■ Supplied records ■
(** X14. Mutual exclusion.  However the callers interleave, and whether a
    handle was cached when they entered or not, at most one caller is
    inside the [with] block at a time, it is the owner of the lock, and the
    lock is owned only by a caller that is inside. *)
Theorem lock_mutual_exclusion (n : nat) (w : World) (c : Conc) :
  rtc step (conc_init n w) c ->
  (forall i j pc pc',
     callers c !! i = Some pc -> callers c !! j = Some pc' ->
     holds_lock pc = true -> holds_lock pc' = true ->
     i = j /\ lock c = Some i)
  /\ (forall i, lock c = Some i ->
        exists pc, callers c !! i = Some pc /\ holds_lock pc = true).
Proof.
  intros Hrun. destruct (_instance w) as [h|] eqn:Hi.
  - destruct (warm_inv n w h c Hi Hrun) as (_ & Hlk & _ & Hall).
    split; [|by rewrite Hlk].
    intros i j pc pc' Hpc _ Hh _.
    by destruct (Hall i pc Hpc) as [-> | [-> | ->]].
  - destruct (reachable_inv n w c Hi Hrun) as [evs Hinv].
    split; [|apply (inv_locked _ _ _ Hinv)].
    intros i j pc pc' Hpc Hpc' Hh Hh'.
    pose proof (inv_holder _ _ _ Hinv i pc Hpc Hh) as H1.
    pose proof (inv_holder _ _ _ Hinv j pc' Hpc' Hh') as H2.
    split; [congruence|done].
Qed.

(** X15. The lock is not leaked.  In every state in which all the callers
    are out of [_load_llama], returned or raised, the lock is free, so a
    caller that comes later can take it. *)
Theorem lock_free_at_the_end (n : nat) (w : World) (c : Conc) :
  rtc step (conc_init n w) c ->
  (forall i pc, callers c !! i = Some pc -> finished pc = true) ->
  lock c = None.
Proof.
  intros Hrun Hfin. destruct (_instance w) as [h|] eqn:Hi.
  - by destruct (warm_inv n w h c Hi Hrun) as (_ & Hlk & _).
  - destruct (reachable_inv n w c Hi Hrun) as [evs Hinv].
    destruct (lock c) as [i|] eqn:Hlk; [|done].
    destruct (inv_locked _ _ _ Hinv i Hlk) as (pc & Hpc & Hh).
    specialize (Hfin i pc Hpc). by destruct pc.
Qed.

(** X16. The handle is never replaced.  Once [_instance] holds a handle, no
    step of any caller changes it. *)
Theorem instance_never_replaced (n : nat) (w : World) (c c' : Conc) (h : Llama) :
  rtc step (conc_init n w) c ->
  step c c' ->
  _instance (world c) = Some h ->
  _instance (world c') = Some h.
Proof.
  intros Hrun [i pc pc' w' lk' Hpc Hts] Hh. cbn [world].
  rewrite (thread_step_instance _ _ _ _ _ _ _ Hts); [done|].
  intros h' ->. destruct (_instance w) as [h0|] eqn:Hi.
  - destruct (warm_inv n w h0 c Hi Hrun) as (_ & _ & _ & Hall).
    by destruct (Hall i _ Hpc) as [?|[?|?]].
  - destruct (reachable_inv n w c Hi Hrun) as [evs Hinv].
    destruct (inv_pc _ _ _ Hinv i _ Hpc) as [Hnone _]. congruence.
Qed.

■ Task requirements ■
Each entry should be duplicated exactly as it was given.

■ Exercise answer ■
(** X14. Mutual exclusion.  However the callers interleave, and whether a
    handle was cached when they entered or not, at most one caller is
    inside the [with] block at a time, it is the owner of the lock, and the
    lock is owned only by a caller that is inside. *)
Theorem lock_mutual_exclusion (n : nat) (w : World) (c : Conc) :
  rtc step (conc_init n w) c ->
  (forall i j pc pc',
     callers c !! i = Some pc -> callers c !! j = Some pc' ->
     holds_lock pc = true -> holds_lock pc' = true ->
     i = j /\ lock c = Some i)
  /\ (forall i, lock c = Some i ->
        exists pc, callers c !! i = Some pc /\ holds_lock pc = true).
Proof.
  intros Hrun. destruct (_instance w) as [h|] eqn:Hi.
  - destruct (warm_inv n w h c Hi Hrun) as (_ & Hlk & _ & Hall).
    split; [|by rewrite Hlk].
    intros i j pc pc' Hpc _ Hh _.
    by destruct (Hall i pc Hpc) as [-> | [-> | ->]].
  - destruct (reachable_inv n w c Hi Hrun) as [evs Hinv].
    split; [|apply (inv_locked _ _ _ Hinv)].
    intros i j pc pc' Hpc Hpc' Hh Hh'.
    pose proof (inv_holder _ _ _ Hinv i pc Hpc Hh) as H1.
    pose proof (inv_holder _ _ _ Hinv j pc' Hpc' Hh') as H2.
    split; [congruence|done].
Qed.

(** X15. The lock is not leaked.  In every state in which all the callers
    are out of [_load_llama], returned or raised, the lock is free, so a
    caller that comes later can take it. *)
Theorem lock_free_at_the_end (n : nat) (w : World) (c : Conc) :
  rtc step (conc_init n w) c ->
  (forall i pc, callers c !! i = Some pc -> finished pc = true) ->
  lock c = None.
Proof.
  intros Hrun Hfin. destruct (_instance w) as [h|] eqn:Hi.
  - by destruct (warm_inv n w h c Hi Hrun) as (_ & Hlk & _).
  - destruct (reachable_inv n w c Hi Hrun) as [evs Hinv].
    destruct (lock c) as [i|] eqn:Hlk; [|done].
    destruct (inv_locked _ _ _ Hinv i Hlk) as (pc & Hpc & Hh).
    specialize (Hfin i pc Hpc). by destruct pc.
Qed.

(** X16. The handle is never replaced.  Once [_instance] holds a handle, no
    step of any caller changes it. *)
Theorem instance_never_replaced (n : nat) (w : World) (c c' : Conc) (h : Llama) :
  rtc step (conc_init n w) c ->
  step c c' ->
  _instance (world c) = Some h ->
  _instance (world c') = Some h.
Proof.
  intros Hrun [i pc pc' w' lk' Hpc Hts] Hh. cbn [world].
  rewrite (thread_step_instance _ _ _ _ _ _ _ Hts); [done|].
  intros h' ->. destruct (_instance w) as [h0|] eqn:Hi.
  - destruct (warm_inv n w h0 c Hi Hrun) as (_ & _ & _ & Hall).
    by destruct (Hall i _ Hpc) as [?|[?|?]].
  - destruct (reachable_inv n w c Hi Hrun) as [evs Hinv].
    destruct (inv_pc _ _ _ Hinv i _ Hpc) as [Hnone _]. congruence.
Qed.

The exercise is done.